Lemma monthsNeeded_always_finite : is_finite r.(monthsNeeded) = true.
Proof.
  rewrite monthsNeeded_eq.
  destruct (gtb s.(workingDaysPerMonth) zero && gtb r.(daysNeeded) zero)
    eqn:G; trivial.
  apply andb_prop in G. destruct G as [W _].
  apply ceil_finite, div_finite;
    [apply daysNeeded_always_finite | apply safeNumber_finite|].
  apply pos_not_zero; trivial. apply safeNumber_finite.
Qed.

(** Under the guard of step 3 the quotient is positive and the month
    count is its ceiling, at least 1. *)
Lemma monthsNeeded_guarded :
  gtb s.(workingDaysPerMonth) zero && gtb r.(daysNeeded) zero = true ->
  exists c : Z,
    (1 <= c)%Z
    /\ c = Qceiling (val r.(daysNeeded) / val s.(workingDaysPerMonth))%Qc
    /\ r.(monthsNeeded) = Fin (Q2Qc (inject_Z c)).
Proof.
  intros G. rewrite monthsNeeded_eq, G.
  apply andb_prop in G. destruct G as [W D].
  pose proof daysNeeded_always_finite as FD.
  pose proof (safeNumber_finite i.(workingDaysPerMonth)) as FW.
  pose proof (pos_not_zero _ FW W) as ZW.
  destruct (div_finite r.(daysNeeded) s.(workingDaysPerMonth) FD FW ZW)
    as [FQ VQ].
  apply (gtb_true_finite _ FW) in W. apply (gtb_true_finite _ FD) in D.
  assert (P : 0 < val (div r.(daysNeeded) s.(workingDaysPerMonth)))
    by (rewrite VQ; now apply Qc_div_pos).
  pose proof (Qc_ceiling_pos _ P) as C1.
  exists (Qceiling (val (div r.(daysNeeded) s.(workingDaysPerMonth)))).
  split; [exact C1|].
  split; [exact (f_equal (fun q : Qc => Qceiling q) VQ)|].
  destruct (div r.(daysNeeded) s.(workingDaysPerMonth)) as [| | | |q];
    try discriminate FQ.
  - exfalso. now apply Qclt_not_eq in P.
  - cbn [val] in *. cbn [ceil].
    destruct (Z.eqb (Qceiling q) 0) eqn:E; trivial.
    apply Z.eqb_eq in E. rewrite E in C1. now exfalso.
Qed.

End Duration.

Section Headcount.
Local Open Scope Qc_scope.

(** The head count of the deadline formula, over numbers: it is finite and
    at least 1, it meets the deadline, and no smaller head count does. *)
Lemma headcount_meets_deadline (P C D : number) :
  is_finite P = true -> is_finite C = true -> is_finite D = true ->
  gtb C zero = true -> gtb D zero = true ->
  let W := max one (ceil (div P (mul C D))) in
  is_finite W = true
  /\ gtb W zero = true
  /\ leb (div P (mul C W)) D = true
  /\ (gtb W one = true -> ltb D (div P (mul C (sub W one))) = true).
Proof.
  intros FP FC FD C0 D0 W.
  pose proof (proj1 (gtb_true_finite C FC) C0) as Cp.
  pose proof (proj1 (gtb_true_finite D FD) D0) as Dp.
  destruct (mul_finite C D FC FD) as [FCD VCD].
  assert (ZCD : is_zero (mul C D) = false).
  { rewrite is_zero_val, VCD by trivial. apply Qc_eqb_false, Qc_pos_neq.
    now apply Qc_mul_pos. }
  destruct (div_finite P (mul C D) FP FCD ZCD) as [FR VR].
  pose proof (ceil_finite _ FR) as FK.
  pose proof (max_one_finite _ FK) as FW. fold W in FW.
  destruct (max_one_bounds _ FK) as [B1 B2]. fold W in B1, B2.
  rewrite (ceil_val _ FR), VR, VCD in B2.
  assert (Wp : 0 < val W).
  { eapply Qclt_le_trans; [|exact B1]. now apply Qc_ltb_true. }
  assert (R : val P / (val C * val D) <= val W).
  { eapply Qcle_trans; [apply Qc_le_ceiling | exact B2]. }
  apply Qc_div_le_iff in R; [|now apply Qc_mul_pos].
  split; [exact FW|]. split; [now apply (gtb_true_finite W FW)|]. split.
  - destruct (mul_finite C W FC FW) as [FCW VCW].
    assert (ZCW : is_zero (mul C W) = false).
    { rewrite is_zero_val, VCW by trivial. apply Qc_eqb_false, Qc_pos_neq.
      now apply Qc_mul_pos. }
    destruct (div_finite P (mul C W) FP FCW ZCW) as [FQ VQ].
    apply (leb_true_val _ _ FQ FD). rewrite VQ, VCW.
    apply Qc_div_le_iff; [now apply Qc_mul_pos|].
    replace (val D * (val C * val W)) with (val W * (val C * val D)) by ring.
    exact R.
  - intros G. unfold gtb in G.
    pose proof (max_one_above _ FK G) as E. fold W in E.
    apply (ltb_true_val one W eq_refl FW) in G. change (val one) with 1 in G.
    destruct (sub_finite W one FW eq_refl) as [FS VS].
    change (val one) with 1 in VS.
    assert (Sp : 0 < val W - 1).
    { apply Qclt_minus_iff in G. exact G. }
    destruct (mul_finite C (sub W one) FC FS) as [FCS VCS].
    assert (ZCS : is_zero (mul C (sub W one)) = false).
    { rewrite is_zero_val, VCS, VS by trivial.
      apply Qc_eqb_false, Qc_pos_neq. now apply Qc_mul_pos. }
    destruct (div_finite P _ FP FCS ZCS) as [FQ VQ].
    apply (ltb_true_val _ _ FD FQ). rewrite VQ, VCS, VS.
    apply Qc_div_lt_iff; [now apply Qc_mul_pos|].
    assert (L : val W - 1 < val P / (val C * val D)).
    { rewrite E at 1. rewrite (ceil_val _ FR), VR, VCD.
      apply Qc_ceiling_lt. }
    apply Qc_div_lt_iff in L; [|now apply Qc_mul_pos].
    replace (val D * (val C * (val W - 1)))
      with ((val W - 1) * (val C * val D)) by ring.
    exact L.
Qed.

End Headcount.


(** ** Revenue and trial figures *)

Section CostPlus.
Local Open Scope Qc_scope.

Lemma Qc_le_div_iff (x y z : Qc) : 0 < y -> (z <= x / y <-> z * y <= x).
Proof.
  intros Y. pose proof (Qc_pos_neq y Y) as N. split; intros H.
  - apply Qcmult_le_compat_r with (z := y) in H; [|now apply Qclt_le_weak].
    replace (x / y * y) with x in H by (field; exact N). exact H.
  - apply Qcmult_lt_0_le_reg_r with (z := y); trivial.
    replace (x / y * y) with x by (field; exact N). exact H.
Qed.

(** The required revenue and price per page, over numbers. *)
Lemma required_values (b rk gp P : number) :
  is_finite b = true -> is_finite rk = true -> is_finite gp = true ->
  is_finite P = true ->
  gtb b zero = true -> gtb (sub (sub one rk) gp) zero = true ->
  gtb P zero = true ->
  let rr := div b (sub (sub one rk) gp) in
  is_finite rr = true /\ val rr = val b / (1 - val rk - val gp)
  /\ 0 < 1 - val rk - val gp /\ 0 < val rr
  /\ is_finite (div rr P) = true /\ val (div rr P) = val rr / val P.
Proof.
  intros Fb Fr Fg FP B D P0 rr. subst rr.
  destruct (sub_finite one rk eq_refl Fr) as [F1 V1].
  destruct (sub_finite _ gp F1 Fg) as [Fd Vd].
  rewrite V1 in Vd. change (val one) with 1 in Vd.
  pose proof (pos_not_zero _ Fd D) as Z.
  destruct (div_finite b _ Fb Fd Z) as [FR VR]. rewrite Vd in VR.
  pose proof (proj1 (gtb_true_finite _ Fb) B) as Bp.
  pose proof (proj1 (gtb_true_finite _ Fd) D) as Dp. rewrite Vd in Dp.
  pose proof (proj1 (gtb_true_finite _ FP) P0) as Pp.
  pose proof (pos_not_zero _ FP P0) as ZP.
  destruct (div_finite _ P FR FP ZP) as [FQ VQ].
  repeat split; trivial.
  rewrite VR. now apply Qc_div_pos.
Qed.

End CostPlus.


(** Unfolds the engine and the record updates, leaving the arithmetic of
    [number] folded, so that two calls can be compared term by term. *)
Ltac calc_norm :=
  cbv beta iota zeta delta
    [calculate V1.calculate without_salary
     with_laborPerPage with_monthlySalaryPerWorker with_deadlineDays
     with_scenario with_trialPricePerPage with_workersManual set_field
     pages laborPerPage monthlySalaryPerWorker scannerMonthly pcMonthly
     workingDaysPerMonth officePerJob riskRate gpRate
     capacityPerPersonPerDay workersManual deadlineDays trialPricePerPage
     V1.pages V1.laborPerPage V1.scannerMonthly V1.pcMonthly
     V1.workingDaysPerMonth V1.officePerJob V1.riskRate V1.gpRate
     V1.capacityPerPersonPerDay V1.workersManual V1.deadlineDays
     V1.trialPricePerPage
     Mode_eqb LaborMode_eqb andb].


Lemma safeNumber_id (x : number) : is_finite x = true -> safeNumber x = x.
Proof. now destruct x. Qed.

Section Trial.
Local Open Scope Qc_scope.

(** The trial figures, over numbers. *)
Lemma trial_values (tp P b rk : number) :
  is_finite tp = true -> is_finite P = true -> is_finite b = true ->
  is_finite rk = true -> gtb tp zero = true -> gtb P zero = true ->
  let t := mul tp P in
  let profit := sub (sub t b) (mul t rk) in
  is_finite t = true /\ val t = val tp * val P /\ 0 < val t
  /\ is_finite profit = true
  /\ val profit = val t - val b - val t * val rk
  /\ is_finite (div profit t) = true
  /\ val (div profit t) = val profit / val t.
Proof.
  intros Ft FP Fb Fr T0 P0 t profit. subst t profit.
  destruct (mul_finite tp P Ft FP) as [FT VT].
  pose proof (proj1 (gtb_true_finite tp Ft) T0) as Tp.
  pose proof (proj1 (gtb_true_finite P FP) P0) as Pp.
  assert (TP : 0 < val (mul tp P)) by (rewrite VT; now apply Qc_mul_pos).
  destruct (sub_finite _ b FT Fb) as [F1 V1].
  destruct (mul_finite _ rk FT Fr) as [F2 V2].
  destruct (sub_finite _ _ F1 F2) as [F3 V3]. rewrite V1, V2 in V3.
  assert (Z : is_zero (mul tp P) = false).
  { rewrite is_zero_val by trivial. now apply Qc_eqb_false, Qc_pos_neq. }
  destruct (div_finite _ _ F3 FT Z) as [F4 V4].
  repeat split; trivial.
Qed.

End Trial.

Lemma trial_price_not_read (i : InputState) (v : number) (m : Mode)
  (l : LaborMode) :
  without_trial (calculate (with_trialPricePerPage i v) m l)
  = without_trial (calculate i m l).
Proof. destruct i. unfold without_trial. calc_norm. reflexivity. Qed.

(** ** Validity *)

Section Validity.
Local Open Scope Qc_scope.

Variables (i : InputState) (m : Mode) (l : LaborMode).

Local Abbreviation r := (calculate i m l).
Local Abbreviation s := (sanitize i).

Lemma costs_finite :
  is_finite r.(workers) = true ->
  is_finite r.(monthlyRentalPerWorker) = true
  /\ is_finite r.(rentalTotal) = true
  /\ is_finite r.(laborCost) = true
  /\ is_finite r.(officeCost) = true.
Proof.
  intros W. pose proof (monthsNeeded_always_finite i m l) as M.
  assert (R : is_finite r.(monthlyRentalPerWorker) = true).
  { rewrite monthlyRentalPerWorker_eq.
    apply add_finite; apply safeNumber_finite. }
  split; [exact R|]. split; [|split].
  - rewrite rentalTotal_eq. apply mul_finite; trivial.
    now apply mul_finite.
  - rewrite laborCost_eq. destruct (LaborMode_eqb l perPage).
    + apply mul_finite; apply safeNumber_finite.
    + apply mul_finite; trivial. apply mul_finite; trivial.
      apply safeNumber_finite.
  - rewrite officeCost_eq. apply safeNumber_finite.
Qed.

Lemma max_one_finite_geb (y : number) :
  is_finite (max one y) = true -> geb (max one y) one = true.
Proof.
  destruct y; intros W; try (now apply max_one_geb);
    try (vm_compute in W; discriminate W).
  vm_compute. reflexivity.
Qed.

Lemma workers_geb_one :
  is_finite r.(workers) = true -> geb r.(workers) one = true.
Proof.
  rewrite workers_eq. destruct (deadline_driven s m);
    apply max_one_finite_geb.
Qed.

End Validity.

(** ** Record updates and handlers *)

Lemma with_scenario_twice (i : InputState) (p d p' d' : number) :
  with_scenario (with_scenario i p d) p' d' = with_scenario i p' d'.
Proof. reflexivity. Qed.

Lemma with_scenario_same (i : InputState) :
  with_scenario i i.(pages) i.(deadlineDays) = i.
Proof. now destruct i. Qed.


Lemma hd_error_push_if (c : bool) (msg x : string) (errs : list string) :
  hd_error errs = Some x -> hd_error (push_if c msg errs) = Some x.
Proof. destruct c, errs; simpl; congruence. Qed.


(** ** Further properties of the engine *)















(** X8. The result is valid exactly when the sanitized pages, capacity and
    working days per month are positive and riskRate + gpRate leaves a
    positive share; and valid means an empty error list. *)
Theorem valid_iff_inputs_positive (i : InputState) (m : Mode) (l : LaborMode) :
  let r := calculate i m l in
  let s := sanitize i in
  r.(valid) =
    (s.(pages) > zero) && (s.(capacityPerPersonPerDay) > zero)
    && (s.(workingDaysPerMonth) > zero)
    && (one - s.(riskRate) - s.(gpRate) > zero)
  /\ (r.(valid) = true <-> r.(errors) = []).
Proof.
  intros r s. subst r s. split.
  - rewrite valid_eq. apply no_errors_eq.
  - rewrite valid_eq. unfold no_errors.
    destruct (errors (calculate i m l)); simpl; split;
      congruence || reflexivity.
Qed.



Lemma msgs_distinct :
  msg_pages <> msg_capacity /\ msg_pages <> msg_workingDays
  /\ msg_pages <> msg_rates /\ msg_capacity <> msg_workingDays
  /\ msg_capacity <> msg_rates /\ msg_workingDays <> msg_rates.
Proof. repeat split; apply String.eqb_neq; vm_compute; reflexivity. Qed.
——
_What the task requires:_ Out of the records above, pick each line that contains the string "exfalso".

_Response to this task:_
  - exfalso. now apply Qclt_not_eq in P.
    apply Z.eqb_eq in E. rewrite E in C1. now exfalso.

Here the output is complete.